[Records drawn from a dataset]
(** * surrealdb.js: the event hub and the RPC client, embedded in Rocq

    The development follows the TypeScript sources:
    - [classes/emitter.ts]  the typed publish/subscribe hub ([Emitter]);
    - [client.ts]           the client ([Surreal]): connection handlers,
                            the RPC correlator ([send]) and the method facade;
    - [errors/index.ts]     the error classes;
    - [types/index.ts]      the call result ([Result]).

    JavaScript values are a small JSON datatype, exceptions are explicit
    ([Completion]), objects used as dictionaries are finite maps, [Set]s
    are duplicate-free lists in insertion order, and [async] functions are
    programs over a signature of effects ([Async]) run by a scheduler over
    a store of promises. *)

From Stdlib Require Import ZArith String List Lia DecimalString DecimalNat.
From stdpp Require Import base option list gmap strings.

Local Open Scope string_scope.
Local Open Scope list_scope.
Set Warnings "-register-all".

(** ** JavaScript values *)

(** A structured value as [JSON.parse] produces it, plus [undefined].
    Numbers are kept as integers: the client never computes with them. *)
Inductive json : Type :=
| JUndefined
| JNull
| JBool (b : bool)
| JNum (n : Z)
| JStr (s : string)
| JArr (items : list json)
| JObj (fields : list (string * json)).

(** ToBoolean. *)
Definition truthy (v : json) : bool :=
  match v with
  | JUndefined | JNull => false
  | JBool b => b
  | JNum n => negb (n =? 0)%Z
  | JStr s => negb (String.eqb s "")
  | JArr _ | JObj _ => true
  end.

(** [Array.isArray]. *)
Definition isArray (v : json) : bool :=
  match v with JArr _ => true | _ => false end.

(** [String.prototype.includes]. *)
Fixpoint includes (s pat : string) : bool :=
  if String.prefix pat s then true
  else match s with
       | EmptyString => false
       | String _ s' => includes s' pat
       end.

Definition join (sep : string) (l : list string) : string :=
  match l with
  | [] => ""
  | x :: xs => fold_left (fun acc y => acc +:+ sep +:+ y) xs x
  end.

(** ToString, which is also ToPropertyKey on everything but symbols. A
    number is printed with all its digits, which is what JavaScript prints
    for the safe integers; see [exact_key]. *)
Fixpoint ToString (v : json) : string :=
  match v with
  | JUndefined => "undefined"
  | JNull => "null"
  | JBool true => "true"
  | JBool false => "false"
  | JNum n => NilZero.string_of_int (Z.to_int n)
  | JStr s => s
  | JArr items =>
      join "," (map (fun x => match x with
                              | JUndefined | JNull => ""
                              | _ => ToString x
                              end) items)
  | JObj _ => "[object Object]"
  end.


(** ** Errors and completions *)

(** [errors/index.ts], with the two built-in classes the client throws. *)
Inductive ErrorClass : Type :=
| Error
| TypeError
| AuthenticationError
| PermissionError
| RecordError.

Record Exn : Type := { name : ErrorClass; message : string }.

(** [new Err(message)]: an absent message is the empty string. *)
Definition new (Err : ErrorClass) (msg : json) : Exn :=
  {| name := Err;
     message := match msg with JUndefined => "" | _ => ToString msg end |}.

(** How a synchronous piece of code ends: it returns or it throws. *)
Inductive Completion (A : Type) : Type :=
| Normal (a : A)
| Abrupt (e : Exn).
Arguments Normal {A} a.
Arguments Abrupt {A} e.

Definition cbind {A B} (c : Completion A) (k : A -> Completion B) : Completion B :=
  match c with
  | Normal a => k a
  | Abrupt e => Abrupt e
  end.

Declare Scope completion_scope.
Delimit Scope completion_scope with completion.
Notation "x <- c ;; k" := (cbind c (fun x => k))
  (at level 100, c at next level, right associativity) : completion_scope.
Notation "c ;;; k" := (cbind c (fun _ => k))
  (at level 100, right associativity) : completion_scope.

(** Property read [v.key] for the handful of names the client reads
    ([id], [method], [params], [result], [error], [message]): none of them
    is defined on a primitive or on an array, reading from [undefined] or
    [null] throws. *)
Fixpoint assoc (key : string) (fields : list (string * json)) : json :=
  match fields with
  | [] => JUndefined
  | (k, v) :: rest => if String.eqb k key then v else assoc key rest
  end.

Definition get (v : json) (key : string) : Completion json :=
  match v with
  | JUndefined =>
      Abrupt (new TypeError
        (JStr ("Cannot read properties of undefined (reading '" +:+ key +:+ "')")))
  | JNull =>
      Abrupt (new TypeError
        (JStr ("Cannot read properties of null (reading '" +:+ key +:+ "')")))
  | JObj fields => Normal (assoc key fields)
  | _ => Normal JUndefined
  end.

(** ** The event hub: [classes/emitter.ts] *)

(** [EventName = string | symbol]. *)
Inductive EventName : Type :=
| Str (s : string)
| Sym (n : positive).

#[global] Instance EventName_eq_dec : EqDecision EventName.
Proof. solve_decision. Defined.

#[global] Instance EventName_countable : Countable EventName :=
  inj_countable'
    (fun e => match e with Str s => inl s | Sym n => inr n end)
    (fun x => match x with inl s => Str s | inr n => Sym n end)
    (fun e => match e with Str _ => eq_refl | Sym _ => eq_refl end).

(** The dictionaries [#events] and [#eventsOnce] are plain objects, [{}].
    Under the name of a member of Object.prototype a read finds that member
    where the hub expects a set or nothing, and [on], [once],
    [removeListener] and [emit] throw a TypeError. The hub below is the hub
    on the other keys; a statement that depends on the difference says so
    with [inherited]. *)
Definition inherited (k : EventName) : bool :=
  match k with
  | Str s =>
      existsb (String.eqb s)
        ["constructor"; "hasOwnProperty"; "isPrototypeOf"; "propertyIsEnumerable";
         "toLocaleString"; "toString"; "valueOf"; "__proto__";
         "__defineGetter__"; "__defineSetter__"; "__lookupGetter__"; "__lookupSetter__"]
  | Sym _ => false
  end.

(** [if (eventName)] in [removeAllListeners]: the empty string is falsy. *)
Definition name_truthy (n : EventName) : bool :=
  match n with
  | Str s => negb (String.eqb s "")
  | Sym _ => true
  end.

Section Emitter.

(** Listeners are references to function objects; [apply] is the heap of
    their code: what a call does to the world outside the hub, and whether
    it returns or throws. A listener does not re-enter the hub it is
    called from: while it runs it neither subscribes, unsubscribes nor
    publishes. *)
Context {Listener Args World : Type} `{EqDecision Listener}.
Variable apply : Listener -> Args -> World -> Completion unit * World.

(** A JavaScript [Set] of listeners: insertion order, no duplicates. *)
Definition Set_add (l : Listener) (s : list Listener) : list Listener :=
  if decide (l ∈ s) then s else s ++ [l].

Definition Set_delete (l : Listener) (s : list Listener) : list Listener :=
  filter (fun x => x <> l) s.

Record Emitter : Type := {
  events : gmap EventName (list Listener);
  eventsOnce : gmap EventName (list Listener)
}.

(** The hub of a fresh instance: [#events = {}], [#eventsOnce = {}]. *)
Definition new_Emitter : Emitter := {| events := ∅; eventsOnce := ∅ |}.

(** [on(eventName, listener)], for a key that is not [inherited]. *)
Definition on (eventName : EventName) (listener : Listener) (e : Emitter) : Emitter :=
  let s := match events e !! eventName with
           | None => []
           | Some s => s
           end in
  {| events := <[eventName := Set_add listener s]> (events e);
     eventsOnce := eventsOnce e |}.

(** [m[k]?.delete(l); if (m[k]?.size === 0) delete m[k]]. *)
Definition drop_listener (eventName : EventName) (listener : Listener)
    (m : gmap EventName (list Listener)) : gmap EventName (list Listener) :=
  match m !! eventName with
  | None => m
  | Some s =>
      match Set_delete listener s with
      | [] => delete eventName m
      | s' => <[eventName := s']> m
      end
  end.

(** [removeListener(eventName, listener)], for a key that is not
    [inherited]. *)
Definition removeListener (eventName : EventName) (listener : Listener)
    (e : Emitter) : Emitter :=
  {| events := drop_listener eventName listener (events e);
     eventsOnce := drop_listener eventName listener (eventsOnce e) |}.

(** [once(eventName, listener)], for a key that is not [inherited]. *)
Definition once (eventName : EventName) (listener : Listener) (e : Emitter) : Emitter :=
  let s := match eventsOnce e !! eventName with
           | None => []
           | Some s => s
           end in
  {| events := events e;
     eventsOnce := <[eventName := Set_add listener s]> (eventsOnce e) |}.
--
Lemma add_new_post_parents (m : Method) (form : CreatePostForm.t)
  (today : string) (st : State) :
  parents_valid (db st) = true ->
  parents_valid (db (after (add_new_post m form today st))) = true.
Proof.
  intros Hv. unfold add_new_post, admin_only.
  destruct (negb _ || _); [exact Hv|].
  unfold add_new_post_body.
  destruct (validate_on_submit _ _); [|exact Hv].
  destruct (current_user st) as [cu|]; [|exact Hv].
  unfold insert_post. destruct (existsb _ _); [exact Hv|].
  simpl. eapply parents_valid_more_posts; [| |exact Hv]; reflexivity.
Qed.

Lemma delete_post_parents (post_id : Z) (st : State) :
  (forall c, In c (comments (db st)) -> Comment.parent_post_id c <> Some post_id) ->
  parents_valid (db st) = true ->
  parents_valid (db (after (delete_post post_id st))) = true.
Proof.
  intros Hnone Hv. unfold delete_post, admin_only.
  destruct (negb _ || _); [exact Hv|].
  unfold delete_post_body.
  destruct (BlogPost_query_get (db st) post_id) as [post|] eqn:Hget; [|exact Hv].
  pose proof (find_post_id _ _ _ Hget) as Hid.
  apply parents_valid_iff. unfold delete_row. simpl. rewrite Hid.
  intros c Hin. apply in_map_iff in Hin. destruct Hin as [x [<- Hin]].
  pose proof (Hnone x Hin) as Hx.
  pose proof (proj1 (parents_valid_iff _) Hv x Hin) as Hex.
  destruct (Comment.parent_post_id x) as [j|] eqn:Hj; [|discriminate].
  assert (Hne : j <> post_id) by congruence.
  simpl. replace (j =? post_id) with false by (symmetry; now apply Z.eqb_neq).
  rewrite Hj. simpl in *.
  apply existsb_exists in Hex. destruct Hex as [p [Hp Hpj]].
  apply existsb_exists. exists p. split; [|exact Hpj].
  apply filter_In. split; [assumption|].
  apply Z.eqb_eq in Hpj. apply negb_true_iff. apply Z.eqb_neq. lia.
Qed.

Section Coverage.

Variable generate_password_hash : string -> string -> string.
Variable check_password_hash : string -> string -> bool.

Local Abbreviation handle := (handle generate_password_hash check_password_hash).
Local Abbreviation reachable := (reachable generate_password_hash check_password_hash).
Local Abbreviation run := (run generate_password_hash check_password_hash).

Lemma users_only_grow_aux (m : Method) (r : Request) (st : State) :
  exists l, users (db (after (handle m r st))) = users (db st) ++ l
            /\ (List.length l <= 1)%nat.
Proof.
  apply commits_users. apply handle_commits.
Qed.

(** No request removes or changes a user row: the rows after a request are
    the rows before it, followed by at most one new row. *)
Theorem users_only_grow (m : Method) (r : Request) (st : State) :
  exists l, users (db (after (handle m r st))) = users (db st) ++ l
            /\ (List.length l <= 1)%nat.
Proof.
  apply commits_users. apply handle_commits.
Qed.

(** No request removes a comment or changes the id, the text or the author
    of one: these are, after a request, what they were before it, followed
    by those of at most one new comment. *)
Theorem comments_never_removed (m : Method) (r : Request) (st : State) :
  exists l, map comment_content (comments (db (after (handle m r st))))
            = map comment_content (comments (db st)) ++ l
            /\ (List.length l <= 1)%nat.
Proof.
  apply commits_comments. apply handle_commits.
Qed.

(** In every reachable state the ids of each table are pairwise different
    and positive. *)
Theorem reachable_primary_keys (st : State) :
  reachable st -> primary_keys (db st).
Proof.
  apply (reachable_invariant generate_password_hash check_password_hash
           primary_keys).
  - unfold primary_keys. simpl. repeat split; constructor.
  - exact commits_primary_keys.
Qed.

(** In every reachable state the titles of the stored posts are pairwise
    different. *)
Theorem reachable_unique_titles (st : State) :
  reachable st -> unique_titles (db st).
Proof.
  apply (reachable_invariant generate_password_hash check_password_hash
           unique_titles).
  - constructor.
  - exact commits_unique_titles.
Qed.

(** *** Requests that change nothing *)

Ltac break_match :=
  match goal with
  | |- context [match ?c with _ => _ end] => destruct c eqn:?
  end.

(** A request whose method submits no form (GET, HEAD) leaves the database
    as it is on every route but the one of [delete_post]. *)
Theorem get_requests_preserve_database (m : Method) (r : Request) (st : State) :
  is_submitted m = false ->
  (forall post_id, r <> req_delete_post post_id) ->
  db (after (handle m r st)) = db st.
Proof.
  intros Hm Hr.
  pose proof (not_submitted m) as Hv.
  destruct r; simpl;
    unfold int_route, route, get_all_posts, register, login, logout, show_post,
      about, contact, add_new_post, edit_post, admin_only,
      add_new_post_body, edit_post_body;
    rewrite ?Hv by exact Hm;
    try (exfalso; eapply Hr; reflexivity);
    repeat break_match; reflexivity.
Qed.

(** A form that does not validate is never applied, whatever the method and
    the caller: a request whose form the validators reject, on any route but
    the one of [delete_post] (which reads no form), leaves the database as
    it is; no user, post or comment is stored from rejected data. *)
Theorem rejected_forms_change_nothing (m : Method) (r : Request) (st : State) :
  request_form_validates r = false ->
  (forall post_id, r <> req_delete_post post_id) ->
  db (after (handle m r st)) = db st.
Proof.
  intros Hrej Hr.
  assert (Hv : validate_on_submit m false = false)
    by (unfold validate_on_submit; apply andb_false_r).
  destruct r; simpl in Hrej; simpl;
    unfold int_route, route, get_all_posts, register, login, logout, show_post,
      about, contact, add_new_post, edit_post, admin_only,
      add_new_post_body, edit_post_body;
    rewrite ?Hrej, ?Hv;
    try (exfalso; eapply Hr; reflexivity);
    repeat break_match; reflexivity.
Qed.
---
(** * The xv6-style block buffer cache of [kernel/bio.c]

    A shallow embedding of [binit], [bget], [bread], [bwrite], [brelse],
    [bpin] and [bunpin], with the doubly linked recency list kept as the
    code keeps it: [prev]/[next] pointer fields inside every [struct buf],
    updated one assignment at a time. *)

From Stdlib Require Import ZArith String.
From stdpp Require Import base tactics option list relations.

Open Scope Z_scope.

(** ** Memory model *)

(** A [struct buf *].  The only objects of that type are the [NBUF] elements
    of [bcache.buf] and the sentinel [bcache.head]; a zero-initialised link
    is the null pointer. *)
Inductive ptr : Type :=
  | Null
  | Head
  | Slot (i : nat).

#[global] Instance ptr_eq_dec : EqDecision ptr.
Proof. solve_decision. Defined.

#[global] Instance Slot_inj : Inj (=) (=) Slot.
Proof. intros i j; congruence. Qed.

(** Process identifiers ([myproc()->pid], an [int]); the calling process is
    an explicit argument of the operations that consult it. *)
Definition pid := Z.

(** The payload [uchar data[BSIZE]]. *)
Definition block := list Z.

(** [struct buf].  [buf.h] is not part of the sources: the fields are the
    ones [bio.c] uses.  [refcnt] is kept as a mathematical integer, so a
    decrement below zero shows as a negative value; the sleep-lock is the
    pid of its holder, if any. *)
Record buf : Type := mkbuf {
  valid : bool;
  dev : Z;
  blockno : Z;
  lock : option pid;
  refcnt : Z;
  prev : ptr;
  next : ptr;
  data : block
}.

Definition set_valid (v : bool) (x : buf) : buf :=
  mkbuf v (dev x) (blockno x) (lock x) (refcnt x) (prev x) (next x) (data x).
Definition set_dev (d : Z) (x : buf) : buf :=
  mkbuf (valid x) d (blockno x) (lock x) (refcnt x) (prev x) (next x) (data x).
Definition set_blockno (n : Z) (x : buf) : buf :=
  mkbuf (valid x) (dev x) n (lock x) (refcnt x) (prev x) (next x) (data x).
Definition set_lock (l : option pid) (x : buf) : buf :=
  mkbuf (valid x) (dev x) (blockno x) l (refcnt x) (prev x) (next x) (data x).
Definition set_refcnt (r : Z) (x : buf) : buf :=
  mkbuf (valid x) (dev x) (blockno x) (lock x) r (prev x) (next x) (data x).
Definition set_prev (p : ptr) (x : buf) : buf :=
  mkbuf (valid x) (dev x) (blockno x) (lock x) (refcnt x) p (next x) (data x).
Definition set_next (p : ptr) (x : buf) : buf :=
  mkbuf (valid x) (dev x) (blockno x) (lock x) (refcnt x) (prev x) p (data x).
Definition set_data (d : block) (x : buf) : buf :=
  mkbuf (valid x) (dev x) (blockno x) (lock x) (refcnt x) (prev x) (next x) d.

### The problem
Keeping every character as it is, restate the lines above that run from the line with "(** Process identifiers" through the line with "mkbuf v (dev", both included, and nothing else.

### Exercise output
(** Process identifiers ([myproc()->pid], an [int]); the calling process is
    an explicit argument of the operations that consult it. *)
Definition pid := Z.

(** The payload [uchar data[BSIZE]]. *)
Definition block := list Z.

(** [struct buf].  [buf.h] is not part of the sources: the fields are the
    ones [bio.c] uses.  [refcnt] is kept as a mathematical integer, so a
    decrement below zero shows as a negative value; the sleep-lock is the
    pid of its holder, if any. *)
Record buf : Type := mkbuf {
  valid : bool;
  dev : Z;
  blockno : Z;
  lock : option pid;
  refcnt : Z;
  prev : ptr;
  next : ptr;
  data : block
}.

Definition set_valid (v : bool) (x : buf) : buf :=
  mkbuf v (dev x) (blockno x) (lock x) (refcnt x) (prev x) (next x) (data x).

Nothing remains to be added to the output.